Vendredi, un dignitaire chiite du célèbre mausolée de Sayyeda Zeinab, situé près d'Damas, a été tué dans une explosion de bombe, comme l’a rapporté la télévision d'État syrienne, qui précise qu'une enquête est actuellement en cours. L'imam, Farhan Hassan al-Mansour, «a été tué dans l'explosion d'une bombe» selon les informations relayées par la chaîne.
La plus haute autorité spirituelle chiite de Syrie a également confirmé la mort de l'imam sur sa page Facebook, signalant qu'il avait été victime «d'une explosion de bombe ciblant sa voiture». Selon l'OSDH, l'attaque est qualifiée d’«assassinat», sans en révéler les auteurs, mais en précisant qu’une «bombe a été lancée contre la voiture» du dignitaire.
La région entourant le mausolée de Sayyeda Zeinab, un lieu de dévotion important pour les chiites, était auparavant un bastion des groupes pro-iraniens fidèles à Bachar al-Assad avant la chute de son pouvoir fin 2024. Depuis l'ascension d'une coalition islamiste sunnite, la minorité chiite, qui compte environ 300.000 membres et est souvent perçue comme proche du régime déchu, exprime de vives inquiétudes face à l’insécurité croissante.

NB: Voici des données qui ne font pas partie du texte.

Definition draw (env : Env) (w : World) : Result World :=
  do offset <- any_axes w
                 (fun ax => is_BaseAxes ax && (fst (rows ax) =? 0)
                            && ((nonempty (text (title ax)) && negb (_title_inside ax))
                                || nonempty (text (collabel ax))))
                 (axes (fig w));
  do w <- _suptitle_setup env offset w;
  let w := if negb (rc_init env) && _rcreset (fig w) then emit EvRcReset w else w in
  do w <- (if _smart_tight_init (fig w) && _smart_tight (fig w)
           then smart_tight_layout env None w
           else Ok w);
  Ok (emit EvSuperDraw w).

(** The number of measurements of the rendered extent recorded so far:
    one per pass of the tight layout. *)
Definition passes (w : World) : nat :=
  length (List.filter (fun e => match e with EvGetTightBbox => true | _ => false end)
                      (log w)).

(** [n] calls of [draw] in a row. *)
Fixpoint draw_times (env : Env) (n : nat) (w : World) : Result World :=
  match n with
  | 0 => Ok w
  | S n => do w <- draw env w; draw_times env n w
  end.

(** ** [pubplot/base.py]: the wrappers of the plotting methods *)

(** *** Arrays

    A [numpy] array of one dimension is the list of its entries; an array
    of two dimensions is its shape and its entries by index. *)

Record Matrix : Type := mkMatrix {
  shape0 : nat;
  shape1 : nat;
  item : nat -> nat -> Q
}.

Inductive ndarray : Type :=
| Vec (v : list Q)
| Mat (m : Matrix).

Definition shape (a : ndarray) : list nat :=
  match a with
  | Vec v => [length v]
  | Mat m => [shape0 m; shape1 m]
  end.

(** [a.shape[i]]. *)
Definition shape_at (a : ndarray) (i : nat) : Result nat :=
  match shape a !! i with
  | Some n => Ok n
  | None => Raise (IndexError "tuple index out of range")
  end.

(** [a.shape[-1]]. *)
Definition shape_last (a : ndarray) : nat := List.last (shape a) 0.

(** [a.T]. *)
Definition transpose (a : ndarray) : ndarray :=
  match a with
  | Vec v => Vec v
  | Mat m => Mat (mkMatrix (shape1 m) (shape0 m) (fun i j => item m j i))
  end.

(** [np.arange(n)]. *)
Definition arange (n : nat) : ndarray :=
  Vec (map (fun i => inject_Z (Z.of_nat i)) (seq 0 n)).

(** [(a[1:] + a[:-1])/2]: the slices run along the first axis. *)
Definition midpoints (a : ndarray) : ndarray :=
  match a with
  | Vec v => Vec (zip_with (fun p q => (p + q) / 2)%Q (tail v) (removelast v))
  | Mat m => Mat (mkMatrix (shape0 m - 1) (shape1 m)
                           (fun i j => (item m (S i) j + item m i j) / 2)%Q)
  end.

(** *** [_parse_args] *)

Definition _parse_args (args : list ndarray)
  : Result (ndarray * ndarray * list ndarray) :=
  match args with
  | x :: y :: ((_ :: _) as Zs) =>
      (* len(args) > 2 *)
      Ok (x, y, Zs)
  | [] => Raise (IndexError "tuple index out of range")
  | first :: _ =>
      do n0 <- shape_at first 0;
      do n1 <- shape_at first 1;
      Ok (arange n0, arange n1, args)
  end.
(** X1. The section map is empty exactly when the text has no line that is
    neither blank nor a heading. *)
Theorem no_sections_iff_no_content (text : string) :
  identify_key_sections text = [] <-> content_lines text = [].
Proof.
  rewrite identify_key_sections_segments, <- sections_of_content. split.
  - intros H. apply fold_store_nil in H as [-> _]. reflexivity.
  - intros H. pose proof (sections_of_well_formed text) as W.
    destruct (sections_of text) as [|[k b] segs]; [reflexivity|].
    inversion W as [|? ? [Hb _] _]; subst. cbn [flat_map snd] in H, Hb.
    apply app_eq_nil in H as [H _]. contradiction.
Qed.

Lemma keys_set_present (k v : string) (d : dict) :
  In k (keys d) -> keys (set k v d) = keys d.
Proof.
  induction d as [|[k0 v0] d IH]; simpl; [intros []|].
  destruct (String.eqb_spec k0 k) as [->|N]; [reflexivity|].
  intros [E|H]; [contradiction|]. simpl. now rewrite IH.
Qed.

Lemma keys_set_absent (k v : string) (d : dict) :
  ~ In k (keys d) -> keys (set k v d) = (keys d ++ [k])%list.
Proof.
  intros H. rewrite set_fresh by exact H. unfold keys. now rewrite map_app.
Qed.

Lemma keys_set_cases (k v : string) (d : dict) :
  keys (set k v d) = keys d \/
  (~ In k (keys d) /\ keys (set k v d) = (keys d ++ [k])%list).
Proof.
  destruct (in_dec string_dec k (keys d)) as [H|H].
  - left. now apply keys_set_present.
  - right. split; [exact H | now apply keys_set_absent].
Qed.
Lemma edit_cached_modulo stale s field_name v st :
  keeps_id_and_save (Edit s field_name v) = true ->
  store_invariant_modulo stale st ->
  store_invariant_modulo (stale_after (Edit s field_name v) stale)
    (exec (edit_cached (VStr s) field_name v) st).
Proof.
  intros Hkeep Hinv. unfold exec.
  cbn [keeps_id_and_save] in Hkeep. apply negb_true_iff, orb_false_iff in Hkeep.
  destruct Hkeep as [Hid%String.eqb_neq Hsave%String.eqb_neq].
  destruct (map_get (VStr s) (usersMap st)) as [l|] eqn:E.
  - rewrite (edit_cached_hit _ _ _ _ _ E). cbn [snd].
    destruct Hinv as (Hn & Hu & Hk). split; [|done].
    intros k l0 E0. cbn [usersMap heap set_heap] in *.
    destruct (Hn k l0 E0) as (o0 & Ho0 & Hid0 & Hsave0 & Hname0).
    destruct (decide (l0 = l)) as [->|Hne].
    + assert (k = VStr s) as -> by (by eapply modulo_no_alias).
      rewrite (obj_at_Some _ _ _ Ho0), lookup_insert_eq.
      exists (<[field_name := v]> o0). split; [done|].
      rewrite !lookup_insert_ne by done. split; [done|]. split; [done|].
      intros s0 [= <-] Hs0. cbn [stale_after] in Hs0.
      destruct (String.eqb field_name "email" || String.eqb field_name "displayName") eqn:F.
      * exfalso. apply Hs0. by left.
      * apply orb_false_iff in F as [F1%String.eqb_neq F2%String.eqb_neq].
        unfold field. rewrite !lookup_insert_ne by done.
        by apply (Hname0 s).
    + exists o0. rewrite lookup_insert_ne by done. split; [done|].
      split; [done|]. split; [done|].
      intros s0 -> Hs0. apply (Hname0 s0 eq_refl). intros Hin. apply Hs0.
      cbn [stale_after]. destruct (_ || _); [by right|done].
  - rewrite (edit_cached_miss _ _ _ _ E). cbn [snd].
    eapply modulo_weaken; [|eapply modulo_same_store; [exact Hinv|apply same_store_emit]].
    intros s0 Hs0. cbn [stale_after]. destruct (_ || _); [by right|done].
Qed.

Lemma perform_app_modulo stale x st :
  keeps_id_and_save x = true ->
  store_invariant_modulo stale st ->
  store_invariant_modulo (stale_after x stale) (perform_app run_callback x st).
Proof.
  intros Hkeep Hinv. destruct x as [a|s field_name v]; cbn [perform_app].
  - by apply perform_modulo.
  - by apply edit_cached_modulo.
Qed.
(** ** The arc lists of a node *)

Lemma side_prev_set_prev s v a : side_prev s (set_side_prev s v a) = v.
Proof. by destruct s. Qed.
Lemma side_next_set_prev s v a :
  side_next s (set_side_prev s v a) = side_next s a.
Proof. by destruct s. Qed.
Lemma side_prev_set_next s v a :
  side_prev s (set_side_next s v a) = side_prev s a.
Proof. by destruct s. Qed.
Lemma side_next_set_next s v a : side_next s (set_side_next s v a) = v.
Proof. by destruct s. Qed.
Lemma side_head_set_head s v n : side_head s (set_side_head s v n) = v.
Proof. by destruct s. Qed.
Lemma side_arc_rest_set_prev s v a :
  side_arc_rest s (set_side_prev s v a) = side_arc_rest s a.
Proof. by destruct s. Qed.
Lemma side_arc_rest_set_next s v a :
  side_arc_rest s (set_side_next s v a) = side_arc_rest s a.
Proof. by destruct s. Qed.
Lemma side_node_rest_set_head s v n :
  side_node_rest s (set_side_head s v n) = side_node_rest s n.
Proof. by destruct s. Qed.
Lemma set_side_prev_twice s u v a :
  set_side_prev s u (set_side_prev s v a) = set_side_prev s u a.
Proof. by destruct s. Qed.
Lemma set_side_prev_id s a : set_side_prev s (side_prev s a) a = a.
Proof. by destruct s, a. Qed.
Lemma set_side_head_twice s u v n :
  set_side_head s u (set_side_head s v n) = set_side_head s u n.
Proof. by destruct s. Qed.
Lemma set_side_head_id s n : set_side_head s (side_head s n) n = n.
Proof. by destruct s, n. Qed.

Ltac side_simpl :=
  repeat first
    [ rewrite side_prev_set_prev | rewrite side_next_set_prev
    | rewrite side_prev_set_next | rewrite side_next_set_next
    | rewrite side_head_set_head | rewrite side_arc_rest_set_prev
    | rewrite side_arc_rest_set_next | rewrite side_node_rest_set_head
    | rewrite set_side_prev_twice | rewrite set_side_head_twice ].

Ltac in_list :=
  repeat match goal with
  | H : context [_ ∈ _ ++ _] |- _ => rewrite elem_of_app in H
  | H : context [_ ∈ _ :: _] |- _ => rewrite elem_of_cons in H
  end;
  repeat (rewrite elem_of_app || rewrite elem_of_cons); tauto.

Lemma peek_null {T} (tbl : Table T) : peek tbl 0 = None.
Proof. unfold peek. by rewrite decide_False by lia. Qed.

Lemma links_only_refl rg : links_only rg rg.
Proof. by repeat split. Qed.

Lemma links_only_trans rg1 rg2 rg3 :
  links_only rg1 rg2 → links_only rg2 rg3 → links_only rg1 rg3.
Proof. unfold links_only. intuition congruence. Qed.

Lemma links_only_table_ok rg rg' :
  links_only rg rg' →
  table_ok (MainArcTable rg) → table_ok (MainArcTable rg').
Proof.
  unfold links_only, table_ok.
  intros (_ & _ & _ & _ & -> & -> & -> & ->). done.
Qed.

(** One assignment through an arc pointer, slot by slot. *)
Lemma pokeArc_pt rg i f ai :
  vtkReebGraphGetArc rg i = Some ai →
  ∃ rg', pokeArc rg i f = Some rg'
    ∧ links_only rg rg'
    ∧ (∀ j, vtkReebGraphGetNode rg' j = vtkReebGraphGetNode rg j)
    ∧ ∀ j, vtkReebGraphGetArc rg' j
           = if decide (j = i) then f <$> vtkReebGraphGetArc rg j
             else vtkReebGraphGetArc rg j.
Proof.
  unfold vtkReebGraphGetArc, pokeArc, links_only. intros Hi.
  rewrite (poke_Some _ _ f _ Hi). simpl. eexists. split; [done|]. simpl.
  rewrite length_insert. repeat split; try done.
  intros j. case_decide as Hj.
  - subst j. rewrite Hi. simpl. by eapply peek_insert_eq.
  - by apply peek_insert_ne.
Qed.

Lemma pokeArc_if_pt rg (c : Z) f :
  (c ≠ 0 → is_Some (vtkReebGraphGetArc rg c)) →
  ∃ rg', (if decide (c ≠ 0) then pokeArc rg c f else Some rg) = Some rg'
    ∧ links_only rg rg'
    ∧ (∀ j, vtkReebGraphGetNode rg' j = vtkReebGraphGetNode rg j)
    ∧ ∀ j, vtkReebGraphGetArc rg' j
           = if decide (j = c) then f <$> vtkReebGraphGetArc rg j
             else vtkReebGraphGetArc rg j.
Proof.
  intros Hc. destruct (decide (c ≠ 0)) as [Hd|Hd].
  - destruct (Hc Hd) as [ai Hi]. by apply (pokeArc_pt rg c f ai).
  - exists rg. split; [done|]. split; [apply links_only_refl|].
    split; [done|]. intros j. case_decide as Hj; [|done].
    subst j. replace c with 0 by lia.
    unfold vtkReebGraphGetArc. by rewrite peek_null.
Qed.

Lemma pokeNode_pt rg i f ni :
  vtkReebGraphGetNode rg i = Some ni →
  ∃ rg', pokeNode rg i f = Some rg'
    ∧ links_only rg rg'
    ∧ (∀ j, vtkReebGraphGetArc rg' j = vtkReebGraphGetArc rg j)
    ∧ ∀ j, vtkReebGraphGetNode rg' j
           = if decide (j = i) then f <$> vtkReebGraphGetNode rg j
             else vtkReebGraphGetNode rg j.
Proof.
  unfold vtkReebGraphGetNode, pokeNode, links_only. intros Hi.
  rewrite (poke_Some _ _ f _ Hi). simpl. eexists. split; [done|]. simpl.
  rewrite length_insert. repeat split; try done.
  intros j. case_decide as Hj.
  - subst j. rewrite Hi. simpl. by eapply peek_insert_eq.
  - by apply peek_insert_ne.
Qed.

Section dchains.
Context {T : Type} (prev next : T → Z).
Implicit Types (tbl : Table T).

Lemma dchain_chain tbl p h l :
  dchain prev next tbl p h l → chain next tbl h l.
Proof.
  revert p h. induction l as [|x l IH]; simpl; intros p h; [done|].
  intros (-> & s & Hs & _ & Hc). eauto.
Qed.

Lemma dchain_frame tbl tbl' p h l :
  (∀ x, x ∈ l → peek tbl' x = peek tbl x) →
  dchain prev next tbl p h l → dchain prev next tbl' p h l.
Proof.
  revert p h. induction l as [|y l IH]; simpl; intros p h Hf Hc; [done|].
  destruct Hc as (-> & s & Hs & Hp & Hc). split; [done|]. exists s.
  split; [|split; [done|]].
  - rewrite Hf; [done|]. apply elem_of_cons; auto.
  - apply IH; [|done]. intros x Hx. apply Hf, elem_of_cons; auto.
Qed.

Lemma dchain_pos tbl p h l x :
  dchain prev next tbl p h l → x ∈ l → 0 < x.
Proof.
  intros Hc%dchain_chain Hx.
  by destruct (chain_range next _ _ _ _ Hc Hx).
Qed.

Lemma dchain_NoDup tbl p h l : dchain prev next tbl p h l → NoDup l.
Proof. intros Hc%dchain_chain. by eapply chain_NoDup. Qed.

Context (set_prev set_next : Z → T → T).
Hypothesis prev_set_prev : ∀ v a, prev (set_prev v a) = v.
Hypothesis next_set_prev : ∀ v a, next (set_prev v a) = next a.
Hypothesis prev_set_next : ∀ v a, prev (set_next v a) = prev a.
Hypothesis next_set_next : ∀ v a, next (set_next v a) = v.

(** Unlinking [A]: the slot before it gets a new [next], the slot after it
    a new [prev], and the list closes over the gap. *)
Lemma dchain_remove tbl tbl' A a : ∀ l1 l2 p h,
  p ∉ l1 ++ A :: l2 →
  dchain prev next tbl p h (l1 ++ A :: l2) →
  peek tbl A = Some a →
  (∀ j, prev a ≠ 0 → j = prev a →
        peek tbl' j = set_next (next a) <$> peek tbl j) →
  (∀ j, j ≠ prev a → j = next a →
        peek tbl' j = set_prev (prev a) <$> peek tbl j) →
  (∀ j, j ≠ prev a → j ≠ next a → peek tbl' j = peek tbl j) →
  prev a = default p (last l1)
  ∧ next a = hd 0 l2
  ∧ dchain prev next tbl' p (if l1 is [] then next a else h) (l1 ++ l2).
Proof.
  induction l1 as [|x l1 IH]; intros l2 p h Hp Hc Ha Hpr Hnx Hot.
  - simpl in *. destruct Hc as (-> & a' & Ha' & Hpa & Hc).
    assert (a' = a) as -> by congruence.
    split; [done|].
    pose proof (dchain_NoDup _ _ _ _ Hc) as Hnd.
    destruct l2 as [|y l2]; simpl in *; [done|].
    destruct Hc as (Hy & sy & Hsy & Hpy & Hc). split; [done|].
    split; [done|]. exists (set_prev p sy).
    assert (y ≠ p) by (intros ->; apply Hp; in_list).
    split; [|split].
    + rewrite Hnx, Hsy; [by rewrite Hpa|congruence|done].
    + apply prev_set_prev.
    + rewrite next_set_prev. eapply dchain_frame; [|exact Hc].
      intros z Hz. apply Hot.
      * rewrite Hpa. intros ->. apply Hp. in_list.
      * rewrite Hy. intros ->. by inversion Hnd.
  - simpl in Hc. destruct Hc as (-> & sx & Hsx & Hpx & Hc).
    pose proof (dchain_NoDup _ _ _ _ Hc) as Hnd.
    assert (0 < x) as Hx0 by (pose proof (peek_Some_range _ _ _ Hsx); lia).
    assert (Hxn : x ∉ l1 ++ A :: l2).
    { intros Hx.
      assert (Hc' : dchain prev next tbl p x (x :: l1 ++ A :: l2)).
      { simpl. eauto 6. }
      apply dchain_NoDup in Hc'. by inversion Hc'. }
    destruct (IH l2 x (next sx) Hxn Hc Ha Hpr Hnx Hot) as (E1 & E2 & Hc').
    assert (Hnx' : x ≠ next a).
    { rewrite E2. destruct l2 as [|y l2]; simpl; [lia|].
      intros ->. apply Hxn. in_list. }
    split; [|split; [done|]].
    { rewrite last_cons. rewrite E1. by destruct (last l1). }
    simpl. split; [done|].
    destruct l1 as [|x' l1].
    + simpl in *. exists (set_next (next a) sx). split; [|split].
      * rewrite (Hpr x), Hsx; [done|lia|done].
      * by rewrite prev_set_next.
      * by rewrite next_set_next.
    + exists sx. split; [|split; [done|exact Hc']].
      rewrite Hot; [done| |done].
      rewrite E1. simpl. rewrite last_cons.
      intros Hx. apply Hxn.
      destruct (last l1) as [w|] eqn:E; simpl in Hx.
      * apply last_Some in E as [l' ->]. in_list.
      * in_list.
Qed.

End dchains.

Section dchain_mid.
Context {T : Type} (prev next : T → Z).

En juillet dernier, un autre dignitaire chiite avait été abattu dans la région de Homs, au centre du pays. Le président Ahmad al-Chareh s'est engagé à protéger les minorités, mais des massacres visant les alaouites se sont tragiquement produits en mars 2025, suivis d'affrontements violents avec des combattants druzes en juillet 2025. Les tensions demeurent donc palpables, renforçant l'instabilité dans cette région déjà éprouvée par des années de conflit.